Si prospetta quindi una diversificazione. «Alcuni settori hanno subito di più la crisi, anche all’interno dello stesso macro comparto», ammette Orlando. «Sarà l’eccezione a mettere in discussione la regola generale. Con il dialogo pensiamo di realizzare interventi mirati, anche territoriali, per distretto, per filiera, quasi chirurgici».

Il contratto d’espansione «potrebbe essere esteso anche alle piccole realtà.
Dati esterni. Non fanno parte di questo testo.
Lemma strip_take (buf : list N) k b : vget buf k = Some b ->
  strip (take (N.to_nat (k + 1)) buf) =
    if b =? RETURN then take (N.to_nat k) buf else take (N.to_nat (k + 1)) buf.
Proof.
  intros Hb. unfold vget in Hb. rewrite N2Nat.inj_add. change (N.to_nat 1) with 1%nat.
  rewrite Nat.add_comm. simpl (1 + _)%nat. rewrite (take_S_r _ _ b) by done. unfold strip.
  rewrite last_snoc. by rewrite removelast_last.
Qed.

Lemma for_each_send l s :
  for_each l (fun byte => send (Byte byte)) s = Done (mkSerial (con s) (wire s ++ (Byte <$> l))) tt.
Proof.
  revert s. induction l as [|b l IH]; intros s; csimpl; [by rewrite app_nil_r; destruct s|].
  unfold bind, send, modify. rewrite IH. simpl. by rewrite <- app_assoc.
Qed.

Lemma pending_reset c slot i u :
  pending (mkConsole (line c) (vset (len c) slot 0) u) i =
    if decide (i = slot) then [] else pending c i.
Proof.
  unfold pending. simpl. case_decide as Hi.
  - subst i. destruct (vget (line c) slot); [|done]. rewrite vget_vset.
    case_decide as H; [done|]. destruct (vget (len c) slot) eqn:E; [|done].
    destruct H. split; [done|by eapply vget_Some_lt].
  - by rewrite vget_vset_ne.
Qed.

Lemma emit_run n slot s : console_wf n (con s) -> slot < n ->
  wp (emit slot) (fun s' _ => effect n slot [strip (pending (con s) slot)] [] s s') s.
Proof.
  intros Hwf Hs. pose proof Hwf as [Hl Hn Hk Hb Hf].
  destruct (vget_lt_Some (len (con s)) slot) as [k Hgk]; [by rewrite Hn|].
  destruct (vget_lt_Some (lines (con s)) slot) as [t Hgt]; [by rewrite Hk|].
  destruct (vlen_pending n _ _ _ Hwf Hgk Hs) as (buf & Hbuf & Hp & Hvl & Hcap).
  pose proof (Hf _ _ Hgk) as Hkc.
  assert (Hstrip : exists m, m <= LINE_CAP /\
    take (N.to_nat m) buf = strip (pending (con s) slot) /\
    wp (if 0 <? k then let! last := index buf (k - 1) in ret (if last =? RETURN then k - 1 else k)
        else ret k) (fun s' x => s' = s /\ x = m) s).
  { rewrite Hp. destruct (N.ltb_spec 0 k) as [H0|H0].
    - destruct (vget_lt_Some buf (k - 1)) as [b Hgb]; [by rewrite Hcap; lia|].
      pose proof (strip_take buf (k - 1) b Hgb) as E. rewrite N.sub_add in E by lia.
      exists (if b =? RETURN then k - 1 else k). split_and!.
      + destruct (b =? RETURN); lia.
      + rewrite E. by destruct (b =? RETURN).
      + wp_step. apply wp_index. exists b. split; [done|]. by wp_step.
    - replace k with 0 by lia. exists 0. split_and!; [lia|done|]. by wp_step. }
  destruct Hstrip as (m & Hm & Etake & Hw).
  unfold emit. wp_step. wp_step. wp_step. apply wp_index. exists k. split; [done|].
  wp_step. apply wp_index. exists buf. split; [done|]. wp_step. wp_apply Hw. intros s' x [-> ->].
  unfold send at 1. wp_step. wp_step. wp_step.
  rewrite (proj2 (N.leb_le _ _)) by (by rewrite Hcap). wp_step. wp_step.
  eapply wp_of_Done; [apply for_each_send|]. unfold send. do 4 wp_step. wp_step.
  apply wp_index_set; simpl; [by rewrite Hn|]. wp_step. apply wp_index. exists t. split; [done|].
  apply wp_index_set; simpl; [by rewrite Hk|]. rewrite Etake. unfold effect. simpl.
  split_and!.
  - split; simpl; rewrite ?vlen_vset; try done. intros i k'. rewrite vget_vset.
    case_decide; [intros [= <-]; lia|apply Hf].
  - unfold framed. rewrite app_nil_r, <- !app_assoc. done.
  - by rewrite pending_reset, decide_True.
  - intros i Hi. by rewrite pending_reset, decide_False.
Qed.
(** The saved context of the outgoing and of the incoming vCPU. *)
Definition out {T} (cur : Outgoing) (m : M VcpuCtx T) : M Linux T :=
  at_vcpu ctxs_l (out_guest cur) (out_vcpu cur) m.
Definition inc {T} (next : Incoming) (m : M VcpuCtx T) : M Linux T :=
  at_vcpu ctxs_l (inc_guest next) (inc_vcpu next) m.

(** The first half of [switch_context]: the outgoing vCPU is captured and the live registers
    are poisoned. The incoming vCPU's floating-point file and active priorities are kept for
    the check in the second half. *)
Definition switch_out (cur : Outgoing) (next : Incoming) : M Linux (FpCtx * list (list N)) :=
  let! s := get in
  out cur (modify (ctx_save vtr (cpu s))) ;!
  fetch_add_g HANDOVERS (out_guest cur) 1 ;!
  let! released := out cur (fun k => let '(k, n) := ctx_release_hw vtr k in Done k n) in
  fetch_add_g HW_RELEASED (out_guest cur) released ;!
  let! deactivated := of_cpu release_forwarded_timer in
  (if decide (deactivated = true) then fetch_add_g TIMER_DEACTIVATED (out_guest cur) 1 else ret tt) ;!
  let! incoming_fp := inc next (gets fp) in
  let! outgoing_fp := out cur (gets fp) in
  (if decide (outgoing_fp = incoming_fp) then ret tt else fetch_add_g FP_FOREIGN (inc_guest next) 1) ;!
  let! incoming_apr := inc next (gets (fun k => apr (vgic k))) in
  let! s := get in
  (if decide (live_active_priorities vtr (cpu s) = incoming_apr) then ret tt
   else fetch_add_g AP_FOREIGN (inc_guest next) 1) ;!
  on_cpu (ctx_poison vtr) ;!
  ret (incoming_fp, incoming_apr).

(** The second half: the incoming vCPU is loaded. *)
Definition switch_in (next : Incoming) (incoming_fp : FpCtx) (incoming_apr : list (list N)) : M Linux unit :=
  let! seeded := load_v VCPU_SEEDED (inc_guest next) (inc_vcpu next) in
  (if seeded =? 0 then panic else ret tt) ;!
  let! k := inc next get in
  on_cpu (ctx_restore vtr k) ;!
  let! v := load_g VTTBR (inc_guest next) in
  on_cpu (set_vttbr_no_flush v) ;!
  set_guest_identity next ;!
  let! s := get in
  (if decide (fp_file (cpu s) = incoming_fp) then fetch_add_g FP_RESTORE_VERIFIED (inc_guest next) 1
   else ret tt) ;!
  (if decide (live_active_priorities vtr (cpu s) = incoming_apr)
   then fetch_add_g AP_RESTORE_VERIFIED (inc_guest next) 1 else ret tt) ;!
  let! _ := flush_pending_to_lrs (inc_guest next) (inc_vcpu next) SGIS_DRAINED in
  let! wants_timer := ask_gic (inc_guest next) (is_enabled (idx (inc_vcpu next)) VTIMER_INTID) in
  on_cpu (set_ppi_enabled VTIMER_INTID wants_timer) ;!
  modify (lset current_l (pack (now_running next))) ;!
  fetch_add_g SWITCHES (inc_guest next) 1 ;!
  (if negb (is_boot (inc_vcpu next)) then fetch_add_w DISPATCHED_NONBOOT else ret tt) ;!
  let! _ := arm_slice in
  ret tt.

Definition switch_context (cur : Outgoing) (next : Incoming) : M Linux unit :=
  let! incoming := switch_out cur next in
  switch_in next incoming.1 incoming.2.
Ci stiamo ragionando», annuncia.

Sullo sfondo resta il varo della riforma degli ammortizzatori sociali e delle politiche attive del lavoro, sulla quale Orlando si è impegnato. «La riforma è a portata di mano», dice il ministro. «Siamo obbligati a correre e tutti sanno che raggiungere un’intesa è essenziale. Anche se è vero che tutti vogliono uno strumento universale di protezione, ma poi in molti difendono il proprio particolare. La Cig universale andrà declinata in ragione delle varie specificità dei settori, non seguendo le eredità storiche. Va detto che le semplificazioni avviate hanno tagliato i tempi di erogazione e stanno funzionando. E questa è stata una buona partenza». E sui tempi dice: «Entro luglio auspico che vengano definiti i beneficiari, il perimetro della Cig universale e i trattamenti. Insomma, l’impianto generale».
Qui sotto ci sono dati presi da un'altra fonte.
(** C38: the deferred interrupts of a vCPU are conserved. When its pending set is drained, each
    list register that changes was free and now holds one interrupt of the set, distinct
    interrupts in distinct registers and lowest first; an interrupt is either moved or still
    pending, never both and never neither; the drain stops only when nothing is left or no
    register is free; the underflow interrupt is armed exactly if something is left; and no
    other vCPU's set changes. *)
Theorem flush_conserves (vtr g : N) (v : VcpuIdx) (w : GuestWord) (s : Linux) :
  deliverable s -> names_vcpu NUM_GUESTS (g, v) ->
  exists s' n, flush_pending_to_lrs vtr g v w s = Done s' n /\ flushed vtr g v w s s' n.
Proof. intros Hs Hn. apply wp_Done, (wp_flush vtr g v w s Hs Hn). Qed.

(** A writer on vCPU 0 of the first guest names both vCPUs of its guest for interrupt 3. *)
Definition sgi_demo : N := shl 64 3 24 + 3.
Lemma linux_statics_deliverable w c : cpu_wf c -> deliverable (statics w c).
Proof.
  intros Hc. split; [by split|done| |done]. intros g v [Hg Hv]. exists PendingSet.new. split; [|apply set_wf_new].
  cbn. rewrite tget_vrepeat. by rewrite decide_True.
Qed.
Lemma linux_cpu_wf : cpu_wf linux_cpu.
Proof. split; [done..|]. intros g Hg. assert (g = 0 \/ g = 1) as [-> | ->] by lia; done. Qed.

Theorem sgi_confined_witness :
  exists c p pg f, deliver_sgi linux_vtr sgi_demo (statics linux_world linux_cpu) =
      Done (after c p pg (statics linux_world linux_cpu)) tt /\
    routed linux_vtr (at_boot 0) (fun v => Sgi.targets (Sgi.decode sgi_demo 0) (idx v)) 3
      linux_cpu c (pending (statics linux_world linux_cpu)) p /\
    f SGI_TARGETS_NAMED 0 = 2.
Proof.
  destruct (sgi_confined linux_vtr sgi_demo (statics linux_world linux_cpu)
    (linux_statics_deliverable linux_world linux_cpu linux_cpu_wf)) as (c & p & pg & f & H1 & _ & H2 & _ & H3 & _).
  exists c, p, pg, f. split; [exact H1|]. split; [exact H2|]. exact H3.
Defined.

(** Interrupt 40 is pending for the boot vCPU of the second guest. *)
Definition flush_demo : Linux :=
  lset pending_l (tset (pending (statics linux_world linux_cpu)) 1 0 (vset PendingSet.new 0 (shl 64 1 40)))
    (statics linux_world linux_cpu).
Lemma flush_demo_deliverable : deliverable flush_demo.
Proof.
  destruct (linux_statics_deliverable linux_world linux_cpu linux_cpu_wf) as [H1 H2 H3 H4].
  split; [done..| |done]. intros g v Hn. destruct (mark_run PendingSet.new 40 set_wf_new) as (q & E & Hq & _).
  assert (q = vset PendingSet.new 0 (shl 64 1 40)) as -> by (vm_compute in E; by injection E as <-).
  cbn [flush_demo pending lset pending_l]. rewrite tget_tset. case_decide as Hd; [by eexists|]. by apply H3.
Qed.

Theorem flush_conserves_witness :
  exists s', flush_pending_to_lrs linux_vtr 1 boot SGIS_DRAINED flush_demo = Done s' 1 /\
    flushed linux_vtr 1 boot SGIS_DRAINED flush_demo s' 1.
Proof.
  destruct (flush_conserves linux_vtr 1 boot SGIS_DRAINED flush_demo flush_demo_deliverable) as (s' & n & E & H);
    [split; reflexivity|].
  assert (n = 1) as -> by (vm_compute in E; congruence). exists s'. split; [exact E|exact H].
Defined.
Lemma wp_switch_ok next s : guests_ok b s (Some (inc_guest next, inc_vcpu next)) -> retired s ->
  wp (switch_context b vtr midr freq clock (now_leaving (unpack (current s))) next)
    (fun s' _ => (linux_ok b s' /\ fates s s') /\
       the_running s' = Some (inc_guest next, inc_vcpu next) /\ level s s') s.
Proof.
  intros Hs Hret. pose proof (so_who _ _ _ (go_sched _ _ _ Hs) _ _ eq_refl) as Hn.
  pose proof (who_running b _ _ _ (go_sched _ _ _ Hs)) as Hr.
  eapply wp_mono.
  - apply wp_switch_context; [done|apply (go_devices _ _ _ Hs)|done|]. by eapply seeded_at.
  - cbn beta. intros s' [] [ (Ew & Ev & Eu & Es & Ep & Ee) Hw Hc _ _ _ _ _ Hsw].
    assert (Hwho : the_running s' = Some (inc_guest next, inc_vcpu next)) by (unfold the_running; by rewrite Hc).
    assert (Hf : fates s s').
    { split; [intros g; apply (proj1 Hw RETIREMENT g); by right|]. intros g v _. by rewrite Ew. }
    destruct Hs as [S1 S2 [_ S3 S4 S5] ]. split; [|by split; [|apply level_world] ]. split; [|done]. split.
    + rewrite Hwho. split; rewrite ?Ew, ?Ep; [done..|]. split; rewrite ?Eu, ?Es, ?Ee; done.
    + intros g v Hg. rewrite Ew, (proj1 Hf g). by apply Hret.
Qed.

(** Retirement is a matter of Offline vCPUs, which no call but an admission touches. *)
Lemma called_retired s g v st who' s' : retired s -> called b s g v st who' s' ->
  (per_guest s RETIREMENT g <> 0 -> st = Offline) -> retired s'.
Proof.
  intros Hr (w' & -> & _ & Hmv) Hst g' v' Hn Hne. cbn [world lset world_l]. rewrite (Hmv _ _ Hn).
  case_decide as Hd; [|by apply Hr]. destruct Hd as [-> ->]. f_equal. by apply Hst.
Qed.

Lemma mild_retired s s' : mild s s' -> retired s ->
  (forall g v, names_vcpu NUM_GUESTS (g, v) -> run_state (world s) g v = Some Offline ->
     run_state (world s') g v = Some Offline) -> retired s'.
Proof.
  intros Hm Hr Hst g v Hn Hne. apply Hst; [done|]. apply Hr; [done|].
  by rewrite <- (mi_fates _ _ Hm).
Qed.

(** *** The scheduling calls keep the invariant *)

(** Off the books of [mild]: the calls, each with the retirements in step. *)
Lemma called_kept s who g v st who' s' : guests_ok b s who -> retired s -> called b s g v st who' s' ->
  (st <> Offline -> exists st0, st0 <> Offline /\ run_state (world s) g v = Some st0) ->
  names_vcpu NUM_GUESTS (g, v) ->
  guests_ok b s' who' /\ retired s' /\ mild s s' /\ moved (world s) (world s') g v st.
Proof.
  intros Hs Hr Hc Hst Hn.
  destruct (called_ok _ _ _ _ _ _ _ Hs Hc) as [Hs' Hm].
  { intros Hne. destruct (Hst Hne) as (st0 & H0 & E). by eapply seeded_at. }
  split_and!; [done| |done|by destruct Hc as (w' & -> & _ & Hmv)].
  eapply called_retired; [done..|]. intros Hne. destruct (decide (st = Offline)) as [|Ho]; [done|].
  destruct (Hst Ho) as (st0 & H0 & E). rewrite (Hr _ _ Hn Hne) in E. congruence.
Qed.

Lemma quiet_kept s s' who : guests_ok b s who -> retired s -> quiet s s' ->
  guests_ok b s' who /\ retired s'.
Proof.
  intros Hs Hr [Hm Ew]. split.
  - eapply mild_ok; [done|done|by rewrite Ew; apply Hs|by rewrite Ew].
  - eapply mild_retired; [done|done|by rewrite Ew].
Qed.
Mentre sulle modifiche al reddito di cittadinanza «si è parlato di maggiori controlli contro i furbetti, di una revisione dell’assegno, di una diversificazione più netta tra aiuti agli indigenti e a chi cerca lavoro e non lo trova o magari non lo accetta. Abusi ci sono ovunque purtroppo. In ogni strumento di protezione. Di certo contrasteremo chi se ne approfitta. Cercheremo soprattutto di agganciare meglio il reddito alle politiche attive del lavoro». Come? «Ci sono due target nel reddito di cittadinanza. Persone a bassissima scolarizzazione, in molti non hanno concluso le elementari, e lavoratori a bassa qualificazione. Per i primi vanno attivati percorsi di accesso alla scuola, per i secondi occorrono politiche attive e formazione professionale. Per questo è essenziale potenziare la rete pubblica dei centri per l’impiego. Ed è un lavoro che va fatto con le Regioni».
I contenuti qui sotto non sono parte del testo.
(* ===== verification/Alive.v ===== *)
(** * The life of the machine with the real guests — [hv-metal/src/linux.rs]

    The machine as a step relation over what the guests do by themselves, the traps they take
    and the interrupts that arrive, from the end of [run]: that it always goes on, that a guest
    cannot take its peer with it, and that every vCPU gets its turn. *)

From Stdlib Require Import NArith Lia.
From stdpp Require Import base numbers list option relations.
From S2P Require Import Bits.
From S2P Require Import Sched.
From S2P Require Import Hypervisor.
From S2P Require Import HvInvariant.
From S2P Require Import HvSafety.
From S2P Require Import Blk.
From S2P Require Import Pl011.
From S2P Require Import Gicv3.
From S2P Require Import Abort.
From S2P Require Import Partition.
From S2P Require Import Arm64.
From S2P Require Import Metal.
From S2P Require Import Teardown.
From S2P Require Import PendingSet.
From S2P Require Import CpuState.
From S2P Require Import Role.
From S2P Require Import Console.
From S2P Require Import Linux.
From S2P Require Import LinuxTrap.
From S2P Require Import Deliver.
From S2P Require Import Switch.
From S2P Require Import Handover.
From S2P Require Import Regime.
From S2P Require Import Guests.
From S2P Require Import Traps.
From S2P Require Import Prelude.
#[local] Open Scope N_scope.

(** ** Specification *)

Section Life.
Context (b : Board) (part : Partition) (vtr midr freq : N) (clock : N -> N).

(** What the running guest does by itself: it changes the registers it can reach and the memory
    of its own window. *)
Record guest_cpu (c c' : Cpu) : Prop := mkGuestCpu {
  gc_wf : cpu_wf c';
  gc_el2 : uie c' = uie c /\ ppi_enable c' = ppi_enable c /\ vttbr_el2 c' = vttbr_el2 c /\
    vmpidr_el2 c' = vmpidr_el2 c /\ vpidr_el2 c' = vpidr_el2 c /\ cnthp_cval c' = cnthp_cval c /\
    cnthp_ctl c' = cnthp_ctl c;
}.
Inductive executes (s : Linux) : Linux -> Prop :=
| executes_intro c m : guest_cpu (cpu s) c ->
    (forall pa, in_slot part (run_guest (unpack (current s))) pa = false -> m pa = mem (world s) pa) ->
    executes s (lset cpu_l c (lset world_l (lset mem_l m (world s)) s)).

(** What [run] starts from: a machine in any state, with the guests' domains created and none of
    their vCPUs admitted, and the stage-2 registers of the guests. *)
Record ready (w : World) (c : Cpu) (vttbr : list N) : Prop := mkReady {
  rd_sched : sched_ok b w None;
  rd_off : forall g v, names_vcpu NUM_GUESTS (g, v) -> run_state w g v = Some Offline;
  rd_cpu : cpu_wf c;
  rd_vttbr : vlen vttbr = NUM_GUESTS /\ forall v, v ∈ vttbr -> v <= u64_max;
}.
Orlando spiega di aver «attivato con le Regioni incontri bilaterali per accelerare le assunzioni nei centri per l’impiego. Purtroppo sono proprio le Regioni con i tassi di disoccupazione più alti ad essere in grave ritardo. Molti enti locali non hanno nemmeno un piano su questo fronte. E bisogna accelerare. Mi aspetto che con il confronto si possa superare il problema rapidamente».